Rothera Station is the BAS logistics centre for the Antarctic and home to well-equipped biological laboratories and facilities for a wide range of research. The station is situated on a rock and raised beach promontory at the southern extremity of Wormald Ice Piedmont, south-eastern Adelaide Island. The station has a 900 m crushed rock runway, with an associated hangar and bulk fuel storage facility, and a wharf for the discharge of cargo from supply ships. There is a transitory summer population of scientists and support staff who reach Rothera either by ship or through use of an intercontinental Dash-7 aircraft flying from the Falkland Islands. The station was made world-famous in 2007 because of its involvement in the Live Earth concert series.
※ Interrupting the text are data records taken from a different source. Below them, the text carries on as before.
(** One turn of the [while] loop, entered with a non-empty queue. *)
Definition iteration (depth : Z) (st : state) : exn state :=
  match st.(urls_to_scrape) with
  | [] => Ret st
  | current_url :: urls_to_scrape =>               (* pop(0) *)
      if bool_decide (current_url ∈ st.(visited_urls))
      then Ret (mkState st.(scraped_pages) urls_to_scrape
                        st.(visited_urls))          (* continue *)
      else
        let visited_urls := st.(visited_urls) ∪ {[current_url]} in
        html_content ← urlopen current_url;
        let doc := BeautifulSoup html_content in
        let title :=
          match find "title" doc with
          | Some title_tag => Py.strip (get_text title_tag)
          | None => "No title found"
          end in
        let headings := extract_headings doc in
        let paragraphs := extract_paragraphs doc in
        '(links, urls_to_scrape) ←
          extract_links depth st.(scraped_pages) visited_urls
                        urls_to_scrape current_url doc;
        images ← extract_images current_url doc;
        let page := {|
          url := current_url;
          title := title;
          headings := take 15 headings;
          paragraphs := take 15 paragraphs;
          links := take 30 links;
          images := take 15 images;
          content_length := Py.len html_content;
          headings_count := Z.of_nat (length headings);
          paragraphs_count := Z.of_nat (length paragraphs);
          links_count := Z.of_nat (length links);
          images_count := Z.of_nat (length images)
        |} in
        Ret (mkState (st.(scraped_pages) ++ [page]) urls_to_scrape
                     visited_urls)
  end.

(** [while urls_to_scrape and len(scraped_pages) < request.max_pages];
    [None] is "out of fuel". *)
Fixpoint loop (fuel : nat) (depth max_pages : Z) (st : state)
  : option (exn state) :=
  match fuel with
  | O => None
  | S fuel' =>
      if bool_decide (st.(urls_to_scrape) = [])
         || (max_pages <=? Z.of_nat (length st.(scraped_pages)))
      then Some (Ret st)
      else
        match iteration depth st with
        | Raise e => Some (Raise e)
        | Ret st' => loop fuel' depth max_pages st'
        end
  end.

Definition summarize (scraped_pages : list page_data) : summary :=
  {| total_pages := Z.of_nat (length scraped_pages);
     total_headings := SimpleScraper.sum_of headings_count scraped_pages;
     total_paragraphs :=
       SimpleScraper.sum_of paragraphs_count scraped_pages;
     total_links := SimpleScraper.sum_of links_count scraped_pages;
     total_images := SimpleScraper.sum_of images_count scraped_pages;
     total_content_length :=
       SimpleScraper.sum_of content_length scraped_pages |}.

(** The crawl of [scrape_enhanced] for [request.url], [request.depth] and
    [request.max_pages]. *)
Definition scrape_enhanced (fuel : nat) (url : string)
    (depth max_pages : Z) : option outcome :=
  match loop fuel depth max_pages (mkState [] [url] ∅) with
  | None => None
  | Some (Ret st) =>
      Some (Completed st.(scraped_pages) (summarize st.(scraped_pages)))
  | Some (Raise e) => Some (Failed ("Enhanced scraping failed: " +:+ e))
  end.

End with_world.
End MainApi.

(** ** Structured data ([ContentExtractor.extract_structured_data]) *)

(** What [json.loads] does with a string. *)
Inductive loaded (J : Type) : Type :=
| Loaded (data : J)
| JSONDecodeError
| LoadError (msg : string).          (* any other exception *)
Arguments Loaded {J} data.
Arguments JSONDecodeError {J}.
Arguments LoadError {J} msg.

Class Json : Type := {
  json_value : Type;
  json_loads : string -> loaded json_value
}.

Module StructuredData.
Import Html.

(** [tag.string]: the single string below the tag, if there is one. *)
Fixpoint string_of (n : node) : option string :=
  match n with
  | Text s | Comment s => Some s
  | Element _ _ [child] => string_of child
  | Element _ _ _ => None
  end.

Section with_json.
Context `{Json}.

(** The dictionary [structured_data]; a key is set only when its value is
    not empty. *)
Record t : Type := mk {
  json_ld : list json_value;
  open_graph : gmap string string;
  twitter : gmap string string
}.

(** [soup.find_all('script', type='application/ld+json')] *)
Definition json_ld_scripts (doc : soup) : list node :=
  List.filter (fun n => bool_decide (get "type" n = Some "application/ld+json"))
              (find_all ["script"] doc).

(** [json.loads(None)] raises a [TypeError], which the [except] clause
    does not name. *)
Definition extract_json_ld (doc : soup) : exn (list json_value) :=
  foldl (fun (acc : exn (list json_value)) script =>
    json_ld_data ← acc;
    match string_of script with
    | None =>
        Raise "the JSON object must be str, bytes or bytearray, not NoneType"
    | Some s =>
        match json_loads s with
        | Loaded data => Ret (json_ld_data ++ [data])
        | JSONDecodeError => Ret json_ld_data            (* continue *)
        | LoadError e => Raise e
        end
    end)
    (Ret []) (json_ld_scripts doc).

(** The loops over the [<meta>] elements whose attribute [key] starts with
    [prefix]; [n] is the length of [prefix]. *)
Definition extract_prefixed (key prefix : string) (n : nat) (doc : soup)
  : gmap string string :=
  foldl (fun (data : gmap string string) m =>
    let prop := Py.drop n (get_or_empty key m) in
    let content := get_or_empty "content" m in
    if Py.nonempty prop && Py.nonempty content
    then <[prop := content]> data else data)
    ∅
    (List.filter
       (fun m => match get key m with
                 | Some x => Py.nonempty x && Py.startswith x prefix
                 | None => false
                 end)
       (find_all ["meta"] doc)).

(** [ContentExtractor.extract_structured_data] *)
Definition extract_structured_data (doc : soup) : exn t :=
  json_ld_data ← extract_json_ld doc;
  Ret (mk json_ld_data
          (extract_prefixed "property" "og:" 3 doc)
          (extract_prefixed "name" "twitter:" 8 doc)).

(** The entry [structured_data] of a result of [scrape_url]: the tree is
    the one that [extract_main_content] has left. *)
Definition structured_data_of_page (doc : soup) : exn t :=
  extract_structured_data (ContentExtractor.extract_main_content doc).1.

End with_json.
End StructuredData.

(** ** The task store of src/test_api.py *)

Module TaskApi.

(** What a task stores: the job of [scrape_website_async] or the page of
    [scrape_url]. *)
Inductive stored_result : Type :=
| JobResult (job : SimpleScraper.job_result)
| PageResult (p : EnhancedWebScraper.page).

(** An entry of [task_status] (the request and the clock readings are
    left out). *)
Record task : Type := mkTask {
  task_id : string;
  status : string;
  progress : Z;
  result : option stored_result;
  error : option string
}.

(** The two dictionaries of the module. *)
Record store : Type := mkStore {
  task_status : gmap string task;
  scraping_results : gmap string stored_result
}.

Definition empty : store := mkStore ∅ ∅.

(** The answer of an endpoint. *)
Inductive answer (A : Type) : Type :=
| Reply (a : A)
| HTTPException (status_code : Z) (detail : string).
Arguments Reply {A} a.
Arguments HTTPException {A} status_code detail.

(** The [EnhancedScrapingRequest] fields that the task reads. *)
Record enhanced_request : Type := mkRequest {
  request_url : string;
  request_timeout : Z;
  request_max_retries : Z;
  request_delay : float
}.

(** [task_status[task_id] = {..., "status": "pending", "progress": 0}] of
    [start_scraping] and [start_enhanced_scraping]. *)
Definition register (id : string) (st : store) : store :=
  mkStore (<[id := mkTask id "pending" 0 None None]> st.(task_status))
          st.(scraping_results).

(** [task_status[task_id].update(...)]; [None] is the [KeyError] of an
    unknown id, which ends the task. *)
Definition update_task (id : string) (f : task -> task) (st : store)
  : option store :=
  t ← st.(task_status) !! id;
  Some (mkStore (<[id := f t]> st.(task_status)) st.(scraping_results)).

Definition processing (t : task) : task :=
  mkTask t.(task_id) "processing" 10 t.(result) t.(error).

Definition completed (r : stored_result) (t : task) : task :=
  mkTask t.(task_id) "completed" 100 (Some r) t.(error).

Definition failed (e : string) (t : task) : task :=
  mkTask t.(task_id) "failed" 0 t.(result) (Some e).

Definition store_result (id : string) (r : stored_result) (st : store)
  : store :=
  mkStore st.(task_status) (<[id := r]> st.(scraping_results)).

Section with_world.
Context `{UrlLib} `{Web}.

(** [run_scraping_task] *)
Definition run_scraping_task (id : string) (url : string)
    (depth max_pages : Z) (include_images : bool) (st : store)
  : option store :=
  st ← update_task id processing st;
  let result :=
    JobResult (SimpleScraper.scrape_website_async url depth max_pages
                 include_images) in
  update_task id (completed result) (store_result id result st).

(** [ScrapingConfig(timeout=..., max_retries=..., delay_between_requests=...)] *)
Definition config_of (request : enhanced_request) : ScrapingConfig.t :=
  ScrapingConfig.mk request.(request_max_retries) request.(request_timeout)
    request.(request_delay) "Enhanced Web Scraper 1.0" 10
    ScrapingConfig.default_exclude_patterns.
Rothera station was established in 1975 to replace Adelaide station (1961-1977) where the skiway had deteriorated. From its inception until the 1991-92 summer season BAS Twin Otter aircraft used the skiway 300 m above the station on Wormald Ice Piedmont. With the commissioning of the gravel runway and hangar in 1991-92 air operations became more reliable and access to Rothera was greatly improved through a direct airlink from the Falkland Islands. The Twin Otters mainly fly south of Rothera, via a network of fuel depots, most of which are manned. Heading south of Rothera, the first stop would be Fossil Bluff, then Sky Blu. The Dash 7 will make approximately 20 flights a season to Stanley during the summer, bringing in scientists, support staff, food and equipment. When not tasked for these flights, the Dash can fly to Sky Blu in one hop, landing on the Blue Ice runway, significantly enhancing the range of the Twin Otters by depoting fuel and equipment in much larger quantities.
The opening of the Bonner Laboratory in 1996-97 marked the start of new activities in biological sciences in the Antarctic Peninsula. These included scuba diving and experiments conducted in the Bonner Laboratory throughout the year. The first Bonner Lab burned down in the winter of 2001 after an electrical fault; it was rebuilt and opened in December 2003.
Meteorological research using satellite data intercepted at the Rothera ground station also continues year round.
Fieldwork is concentrated in the summer months from November until March. Once in the field, the parties travel using skidoos and sledges for up to four months, and, being in daily HF radio communication with Rothera, they can be resupplied when necessary by air.
The station is open throughout the year with a maximum population of 130 in the summer and an average winter population of 22.